Besides volume and chart patterns, the most important indicator is price. Of late, we have seen price hit new highs for the S&P 500, NASDAQ Composite, and the Dow Industrial indices. We’re missing new highs in the Dow Jones Transport index and in the Russell 2000 index, setting up a possible divergence. Despite how looming those two divergences appear, this market is still very healthy from a breadth, sector rotation, and trending view.
Let’s first define what divergence means. John Murphy calls it the opposite of confirmation. It is where different technical indicators fail to confirm one another and it acts as an early warning signal of a possible reversal.
Divergence All Aboard!
Looking at the two market divergences I mentioned in the introductory paragraph, let’s start with the transports. One of Charles Dow’s basic tenets of Dow Theory is the averages must confirm each other, which is a whole different matter from the technical term of divergence I mentioned above. We won’t get a new “Dow Signal” until either index reverses trend. At that point, both indexes must show the same reversal of trend to create confirmation. As far as the current trend is concerned, both made a higher low in November 2011, and both confirmed these lows with higher highs at the start of this year. Therefore, as far as Dow Theory is concerned, the last signal created was in January when both averages confirmed a positive trend reversal.

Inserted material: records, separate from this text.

(** The buffer after formatting a value: what it reads as, and what it keeps. *)
Lemma formatted v buf : hex_buffer buf →
  ∃ buf', u64_to_hex v buf = Ok ((), buf') ∧ hex_buffer buf' ∧
    gap_of buf' = gap_of buf ∧ c_text buf' = value_text (gap_of buf) v.
Proof.
  intros [Hl Hb]. rewrite u64_to_hex_ok by done. eexists. split; [reflexivity|].
  pose proof (hex_text_length 14 v) as Ht. pose proof (hex_text_printable 14 v) as Hp.
  assert (length (take 2 (drop 16 buf)) = 2%nat) as Hg by (rewrite length_take, length_drop; lia).
  split; [split|split].
  - rewrite !length_app. cbn [length]. rewrite length_drop. lia.
  - apply bytes_app; [by repeat (apply List.Forall_cons; [lia|])|].
    apply bytes_app; [by apply printable_bytes|]. apply bytes_app; [by apply Forall_take, Forall_drop|].
    apply List.Forall_cons; [lia|by apply Forall_drop].
  - unfold gap_of. f_equal. rewrite app_assoc, drop_app_length' by (rewrite length_app; cbn; lia).
    by rewrite take_app_length' by done.
  - unfold value_text, gap_of. rewrite c_text_app_l by (repeat (apply List.Forall_cons; [lia|]); constructor).
    rewrite c_text_app_l by by apply printable_no_nul. by rewrite c_text_gap.
Qed.

Lemma dump_value_says l buf p :
  hex_buffer buf → printable l.1.1 → printable l.2 →
  says (dump_value buf l) p (line_text (gap_of buf) l)
    (λ buf' p', hex_buffer buf' ∧ gap_of buf' = gap_of buf ∧ p' = p).
Proof.
  destruct l as [[label v] after]. cbn [fst snd]. intros Hbuf Hlab Haft.
  destruct (formatted v buf Hbuf) as (buf' & E & Hbuf' & Hgap & Htext).
  unfold dump_value, line_text. apply says_then; [done|]. rewrite E, <- Htext.
  eapply says_bind; [apply says_text, Hbuf'|]. intros _ ? ->.
  rewrite <- (app_nil_r after) at 2. apply says_then; [done|]. by apply says_ret.
Qed.

Lemma dump_says ls buf p :
  hex_buffer buf → Forall (λ l, printable l.1.1 ∧ printable l.2) ls →
  says (dump_values ls buf) p (concat (line_text (gap_of buf) <$> ls)) (λ _ p', p' = p).
Proof.
  intros Hbuf Hls. revert buf Hbuf; induction Hls as [|l ls [Hlab Haft] Hls IH]; intros buf Hbuf.
  { by apply says_ret. }
  cbn [dump_values fmap list_fmap concat]. eapply says_bind; [by apply dump_value_says|].
  intros buf' p' (Hbuf' & Hgap & ->). rewrite <- Hgap. by apply IH.
Qed.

Now, let’s talk about how the two are diverging in price, which doesn’t have anything to do with Dow Theory confirmation except for one thing. While the two indexes are diverging, Charles Dow assumed that the prior trend was still maintained. Essentially, the transport index underwent a correction in February and March while the industrial average hit fresh highs. Coal shipments on rails have dropped and airlines are feeling the pinch on profits with higher oil prices. The divergence between the transports and industrials is an early warning that “something is not right” in equities.
Are the transports overly sensitive to high crude prices? If that was the case, we’d see the index show a negative correlation to oil, and we do not see that right now. Both are positively correlated to each other. The positive correlation suggests the two are more concerned about economic activity than inflation. As in today, if we get bad China numbers or bad Euro numbers, both crude and the transports are likely to correct.
The transport index is the only index between the two Dow indexes that has had a secondary correction since November. The correction was a one-month process after hitting a high on February 3rd of 5384 to the low on 3/6/2012 at 5029. If the transport index closes below the March 6th low, it will have created a double top reversal. The consolidation from February 3rd will continue until the price breaks either of these key levels. Obviously, we’ll need to see the industrials break trend as well to confirm the reversal.
So while the industrial average has diverged from the transports, there is still a lot that would need to develop before the current picture turns bearish. To sum up those points:
- The transports would need to reverse
- The industrial average would need to reverse at the same time or soon after
- This would create the necessary confirmation to satisfy a bearish Dow Theory reversal
Equity Index Harmony
When looking at the four major equity averages (NASDAQ, S&P 500, Dow Industrials, and Russell 2000), it’s important to see broad based advance in all four. When one index diverges from the group, technicians get concerned. The Russell closed at a new year high last Friday, but it has given that up, trading back below 834 resistance to close today at 821. The Russell 2000 is primarily filled with small domestic companies. So if concerns of late are about Eurozone and Chinese economic conditions, the Russell shouldn’t be struggling while the Dow Industrials hit new highs. The Dow Industrial contains huge multinationals with plenty of business in Europe and China.
Is the divergence a risk issue? If investors are concerned that the 2012 rally is overdone and in need of a correction or consolidation, they’re likely to get out of risky small-cap stocks and into large consumer staple stocks. That’s a possibility, yet technology and financial stocks continue to be the best performing sectors through February and March. So no, the risk off trade isn’t back.
When it comes down to it, it could just be a law of statistics working here – a reversion to the mean. Small-cap domestic stocks in the Russell 2000 outperformed on the U.S. jobs data in early February. It has since consolidated, but look at the rally in March this month. All four indexes are trading very similarly. The divergence in the Russell can be merely a consolidation or reversion to the mean of sorts and not a bearish signal.
While the Dow Transports and the Russell 2000 have shown some divergence of late as their peers reach new highs, the picture has not been painted bearishly yet. While the warnings are apparent, we would still need both the Transport and the Industrials to reverse trend and the Russell 2000 to break below the March 6th low to hint at anything more than just a season of consolidation after the markets have had such a stellar run since the October 4th bottom.
Other technical indicators like the percentage of stocks above the 200-day moving average (80% with fresh highs mid-March) and sector outperformance in early cyclical stocks (technology, consumer discretion, financials, and industrials) continue to suggest that the health of this rally is strong despite the divergences noted here. Confirmation is about looking at all of the technical indicators to ensure they’re all pointing in the same direction. The market has risen almost straight up since the November correction. It’s not surprising after four months to see some consolidation in niche areas of the market, but as the trend and other breadth indicators suggest, this bullish trend is healthy. I expect the current divergences to eventually get worked off.